* [TASK BRIEF]:
Begin at the line below that has "rewrite !andb_true_iff. split_and!; try done. lia." and stop after the line that has "else if bool_decide". Please restate only those lines, word for word.

(RECORDS PROVIDED)

(** ** Messages *)

(** The destination of a direct and of a group message. *)
Definition direct_ok (m : im.Message) : Prop :=
  validID (im.SessionID m) "S" = true ∧ validID (im.ReceiveID m) "U" = true ∧ im.SendID m ≠ im.ReceiveID m
  ∧ im.ConversationID m = "direct:" +:+ im.SessionID m.
Definition group_ok (m : im.Message) : Prop :=
  validID (im.SessionID m) "G" = true ∧ im.SessionID m = im.ReceiveID m ∧ im.ConversationID m = "group:" +:+ im.SessionID m.
Record message_ok (m : im.Message) : Prop := MessageOk {
  mo_id : validID (im.MessageID m) "M" = true;
  mo_sender : validID (im.SendID m) "U" = true;
  mo_position : ∃ n, 0 < n ≤ max_int64 ∧ im.Position m = format_int n;
  mo_time : t_ns (im.CreatedAt m) ≠ zero_ns ∧ t_offset (im.CreatedAt m) = 0
    ∧ timestamp_check_valid (timestamp_of_ns (t_ns (im.CreatedAt m))) = true;
  mo_text : im.Type_ m = im.MessageTypeText ∧ im.Content m ≠ "" ∧ len (im.Content m) ≤ 16384 ∧ utf8_valid (im.Content m) = true;
  mo_origin : im.Origin m = im.MessageOriginUser ∨ im.Origin m = im.MessageOriginAI;
  mo_destination : im.ReceiveType m = im.ReceiveTypeUser ∧ direct_ok m ∨ im.ReceiveType m = im.ReceiveTypeGroup ∧ group_ok m
}.
Lemma position_spec s :
  (∃ n, parse_int 64 s = Some n ∧ 0 < n ∧ format_int n = s) ↔ ∃ n, 0 < n ≤ max_int64 ∧ s = format_int n.
Proof.
  split.
  - intros (n&Hp&Hn&<-). exists n. split; [|done]. split; [done|]. by eapply parse_int_range.
  - intros (n&Hn&->). exists n. split; [by apply parse_format_int|]. split; [lia|done].
Qed.
Lemma ok_Some {E A} (o : option A) (e : E) x : match o with Some a => Ok a | None => Err e end = Ok x ↔ o = Some x.
Proof. destruct o; naive_solver. Qed.
Lemma ensure_passes {E A} b (e : E) (k : unit → result E A) : b = true → (∃ v, k tt = Ok v) → ∃ v, (ensure b e ≫= k) = Ok v.
Proof. by intros ->. Qed.
Lemma messageView_ok m : (∃ v, messageView m = Ok v) ↔ message_ok m.
Proof.
  unfold messageView. split.
  - intros [v Hv]. apply result_bind_Ok in Hv as (n&Hn%ok_Some&Hv). rewrite !ensure_bind_Ok, !andb_true_iff in Hv.
    destruct Hv as ([[[[[[Hi Hs] Hpos] Hf] Hz] Ho] Ht]&[[[Hty Hne] Hlen] Hu]&Hv).
    apply result_bind_Ok in Hv as (o&Hor&Hv). apply result_bind_Ok in Hv as (r&Hr&_).
    constructor; try done.
    + apply position_spec. exists n. apply bool_decide_eq_true in Hf. split_and!; [done|lia|done].
    + apply negb_true_iff in Hz. unfold is_zero in Hz. split_and!; [lia|lia|done].
    + apply bool_decide_eq_true in Hty, Hne. split_and!; try done. lia.
    + repeat case_bool_decide; auto; done.
    + unfold direct_ok, group_ok. case_bool_decide; [|case_bool_decide; [|done]]; rewrite ensure_bind_Ok, !andb_true_iff, !bool_decide_eq_true in Hr; naive_solver.
  - intros [Hi Hs Hp (Hz&Ho&Ht) (Hty&Hne&Hlen&Hu) Hor Hd]. apply position_spec in Hp as (n&Hn&Hpos&Hf). rewrite Hn.
    cbn [mbind result_bind]. apply ensure_passes; [|apply ensure_passes].
    + rewrite Hi, Hs, Ht, bool_decide_true by done. unfold is_zero. rewrite !andb_true_iff, negb_true_iff. split_and!; try done; lia.
    + rewrite Hu, !bool_decide_true by done. rewrite !andb_true_iff. split_and!; try done. lia.
    + assert (∃ o, (if bool_decide (im.Origin m = im.MessageOriginUser) then Ok pb.MESSAGE_ORIGIN_USER
        else if bool_decide (im.Origin m = im.MessageOriginAI) then Ok pb.MESSAGE_ORIGIN_AI else Err ErrInvalidTask) = Ok o) as [o ->]
        by (destruct Hor as [-> | ->]; by eexists).
      cbn [mbind result_bind]. destruct Hd as [[-> (H1&H2&H3&H4)]|[-> (H1&H2&H3)]].
      * rewrite (bool_decide_true (im.ReceiveTypeUser = _)) by done. rewrite H1, H2, !bool_decide_true by done. by eexists.
      * rewrite (bool_decide_false (_ = im.ReceiveTypeUser)), (bool_decide_true (_ = im.ReceiveTypeGroup)) by done.
        rewrite H1, !bool_decide_true by done. by eexists.
Qed.

(** ** Well-formed tasks *)

Record well_formed (t : im.PushTask) : Prop := WellFormed {
  wf_version : im.SchemaVersion t = im.PushSchemaVersion;
  wf_kind : im.Kind t = im.PushKind;
  wf_chunk : im.ChunkIndex t < im.ChunkCount t;
  wf_id : im.TaskID t = "push:v1:" +:+ im.MessageID (im.Message_ t) +:+ ":" +:+ format_uint (im.ChunkIndex t);
  wf_message : message_ok (im.Message_ t);
  wf_size : 1 ≤ slen (im.Recipients t) ≤ 100;
  wf_sorted : StronglySorted (strict String.le) (im.Recipients t);
  wf_allowed : Forall (recipient_allowed (im.Message_ t)) (im.Recipients t);
  wf_targets : ∃ hs, im.Targets t = Some hs ∧ NoDup (im.UserID <$> hs)
    ∧ Forall (λ h, im.UserID h ∈ im.Recipients t ∧ validConnection (Some (connectionView h)) = true) hs;
  wf_pending : NoDup (default [] (im.PendingRecipients t))
    ∧ Forall (.∈ im.Recipients t) (default [] (im.PendingRecipients t))
}.

(** The optional members: a request id is printable; a pending subset and a replay run
    come together, and are then not empty. *)
Record optional_ok (fields : list (string * json)) (t : im.PushTask) : Prop := OptionalOk {
  opt_request : ∀ v, lookup_key "request_id" fields = Some v → v ≠ JNull ∧ printable (im.RequestID t) 128 = true;
  opt_both : is_Some (lookup_key "pending_recipients" fields) ↔ is_Some (lookup_key "replay_run_id" fields);
  opt_subset : is_Some (lookup_key "pending_recipients" fields) →
    default [] (im.PendingRecipients t) ≠ [] ∧ printable (im.ReplayRunID t) 128 = true
}.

(End RECORDS PROVIDED)

* [RESPONSE]:
    + rewrite Hu, !bool_decide_true by done. rewrite !andb_true_iff. split_and!; try done. lia.
    + assert (∃ o, (if bool_decide (im.Origin m = im.MessageOriginUser) then Ok pb.MESSAGE_ORIGIN_USER
        else if bool_decide (im.Origin m = im.MessageOriginAI) then Ok pb.MESSAGE_ORIGIN_AI else Err ErrInvalidTask) = Ok o) as [o ->]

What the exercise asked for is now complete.